On October 23, 2011, Allen Carrol Crocker was called home. All of us, family, friends and colleagues, will celebrate his life and legacy with one of our many “Crocker stories”. Some will concentrate on his pioneering research, mentoring and paradigm shifting advocacy in pediatrics and developmental disabilities; his groundbreaking work on the conceptualization of Happiness and a possible association with Down Syndrome; and his contribution to public policy, medical education and the mentoring of pediatricians and other clinicians regarding human exceptionality.
Others will note his dedication and interest in individuals and families. Throughout his medical career, Allen directly supported families in having a positive perspective and hopefulness regarding the family’s future and that of their child with disability. In modeling behavior and the education of pediatricians through eight text books and numerous lectures, he reformed their attitude, approach, and expectations of individuals with disability.

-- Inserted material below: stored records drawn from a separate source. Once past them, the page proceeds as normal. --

(** ** The arena *)

Lemma arena_perm ns free cs cs' : cs ≡ₚ cs' → arena ns free cs → arena ns free cs'.
Proof.
  intros Hp [Hnd Hf Hn H0]. split; [by rewrite <-Hp|done| |done].
  intros i n. by rewrite Hn, Hp.
Qed.

Lemma arena_lookup ns free i n cs :
  arena ns free ((i, n) :: cs) → ns !! i = Some (Some n).
Proof. intros [_ _ Hn _]. apply Hn. by left. Qed.

Lemma arena_set ns free i n n' cs :
  arena ns free ((i, n) :: cs) → arena (<[i := Some n']> ns) free ((i, n') :: cs).
Proof.
  intros Har. pose proof (arena_lookup _ _ _ _ _ Har) as Hi.
  destruct Har as [Hnd Hf Hn H0]. simpl in Hnd; apply NoDup_cons in Hnd as [Hni Hnd].
  assert (i < length ns) as Hlt by (by eapply lookup_lt_Some).
  split; [by apply NoDup_cons|done|..].
  - intros j m. destruct (decide (i = j)) as [<-|Hne].
    + rewrite list_lookup_insert_eq by done. rewrite elem_of_cons. split.
      * intros [= ->]. by left.
      * intros [[= ->]|Hin]; [done|]. destruct Hni. by apply (list_elem_of_fmap_2 fst _ (i, m)).
    + rewrite list_lookup_insert_ne by done. rewrite Hn, !elem_of_cons. naive_solver.
  - intros j. destruct (decide (i = j)) as [<-|Hne].
    + rewrite list_lookup_insert_eq by done. split; [done|]. rewrite <-H0. congruence.
    + by rewrite list_lookup_insert_ne by done.
Qed.

Lemma arena_take ns free i n cs :
  arena ns free ((i, n) :: cs) → arena (<[i := None]> ns) (free ++ [i]) cs.
Proof.
  intros Har. pose proof (arena_lookup _ _ _ _ _ Har) as Hi.
  destruct Har as [Hnd Hf Hn H0]. simpl in Hnd; apply NoDup_cons in Hnd as [Hni Hnd].
  assert (i < length ns) as Hlt by (by eapply lookup_lt_Some).
  split; [done|..].
  - apply NoDup_app. split_and!; [done| |by apply NoDup_singleton].
    intros j Hj ->%list_elem_of_singleton. apply H0 in Hj. congruence.
  - intros j m. destruct (decide (i = j)) as [<-|Hne].
    + rewrite list_lookup_insert_eq by done. split; [done|]. intros Hin.
      destruct Hni. by apply (list_elem_of_fmap_2 fst _ (i, m)).
    + rewrite list_lookup_insert_ne by done. rewrite Hn, !elem_of_cons. naive_solver.
  - intros j. rewrite elem_of_app, list_elem_of_singleton. destruct (decide (i = j)) as [<-|Hne].
    + rewrite list_lookup_insert_eq by done. naive_solver.
    + rewrite list_lookup_insert_ne by done. rewrite H0. naive_solver.
Qed.

Lemma arena_reuse ns free i n cs :
  arena ns (free ++ [i]) cs → arena (<[i := Some n]> ns) free ((i, n) :: cs).
Proof.
  intros [Hnd Hf Hn H0]. apply NoDup_app in Hf as (Hf & Hd & _).
  assert (ns !! i = Some None) as Hi by (apply H0; set_solver).
  assert (i < length ns) as Hlt by (by eapply lookup_lt_Some).
  split; [|done|..].
  - simpl. apply NoDup_cons. split; [|done]. intros ([j m] & Heq & Hin)%list_elem_of_fmap.
    simpl in Heq. subst j. apply Hn in Hin. congruence.
  - intros j m. destruct (decide (i = j)) as [<-|Hne].
    + rewrite list_lookup_insert_eq by done. rewrite elem_of_cons, <-Hn. naive_solver.
    + rewrite list_lookup_insert_ne by done. rewrite Hn, elem_of_cons. naive_solver.
  - intros j. destruct (decide (i = j)) as [<-|Hne].
    + rewrite list_lookup_insert_eq by done. set_solver.
    + rewrite list_lookup_insert_ne by done. rewrite H0. set_solver.
Qed.

Lemma arena_push ns free n cs :
  arena ns free cs → arena (ns ++ [Some n]) free ((length ns, n) :: cs).
Proof.
  intros [Hnd Hf Hn H0]. split; [|done|..].
  - apply NoDup_cons. split; [|done]. intros ([j m] & Heq & Hin)%list_elem_of_fmap.
    apply Hn, lookup_lt_Some in Hin. simpl in *. lia.
  - intros j m. rewrite elem_of_cons, <-Hn, lookup_snoc_Some. split.
    + naive_solver.
    + intros [[= -> ->]|Hj]; [by right|]. left. split; [by eapply lookup_lt_Some|done].
  - intros j. rewrite <-H0, lookup_snoc_Some. split.
    + naive_solver.
    + intros Hj. left. split; [by eapply lookup_lt_Some|done].
Qed.

Lemma arena_length ns free cs : arena ns free cs → length cs ≤ length ns.
Proof.
  intros [Hnd _ Hn _]. rewrite <-(length_fmap fst cs), <-(length_seq (length ns) 0).
  apply submseteq_length, NoDup_submseteq; [done|]. intros i ([j m] & -> & Hin)%list_elem_of_fmap.
  apply Hn, lookup_lt_Some in Hin. apply elem_of_seq. simpl. lia.
Qed.

(** ** Rules for the primitive operations *)

Lemma St_perm t r a cs cs' : cs ≡ₚ cs' → St t r a cs → St t r a cs'.
Proof. intros Hp (Har & Hr & Ha). split_and!; [|done..]. by eapply arena_perm. Qed.

Lemma St_get t r a cs i n rest :
  St t r a cs → cs ≡ₚ (i, n) :: rest → get_node t i = Some n.
Proof.
  intros (Har & _) Hp. apply (arena_perm _ _ _ _ Hp) in Har.
  unfold get_node. by rewrite (arena_lookup _ _ _ _ _ Har).
Qed.

(** Reads of a known cell. *)
Lemma wp_left t r a cs i n rest Q :
  St t r a cs → cs ≡ₚ (i, n) :: rest → Q (n_left n) → wp (left t i) Q.
Proof. intros HS Hp HQ. unfold left. by rewrite (St_get _ _ _ _ _ _ _ HS Hp). Qed.

Lemma wp_right t r a cs i n rest Q :
  St t r a cs → cs ≡ₚ (i, n) :: rest → Q (n_right n) → wp (right t i) Q.
Proof. intros HS Hp HQ. unfold right. by rewrite (St_get _ _ _ _ _ _ _ HS Hp). Qed.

Dr. Crocker’s impact was widely felt. He edited, HIV Infection and Developmental Disabilities: A Resource for Service Providers, contributed chapters to numerous books on developmental disabilities, particularly Down Syndrome, and was an inspiration and one of the architects of the National Down Syndrome Congress. He was a friend of TASH in many ways. As part of the original “people of color” quartet of Wanda Blanchet, Barbara Ransom, and Ralph Edwards, Allen spoke at conferences, conducted an innovative, instructive multi-year disability awareness survey of national organizations of color, and was a motivating spirit to TASH to develop its organizational cultural competency and support for people of color in “developing a voice”. His contribution to People of Color with Significant Disabilities and Their Families: Prevalence, Challenges, and Success provided the blueprint for TASH’s National Agenda regarding diversity and cultural competency.
Dr. Crocker has come home, to rest in our hearts and our memories. As a TASH member stated, “We should all hope to be a tenth as productive as he and leave the world around us a little better because of our work and goodness.”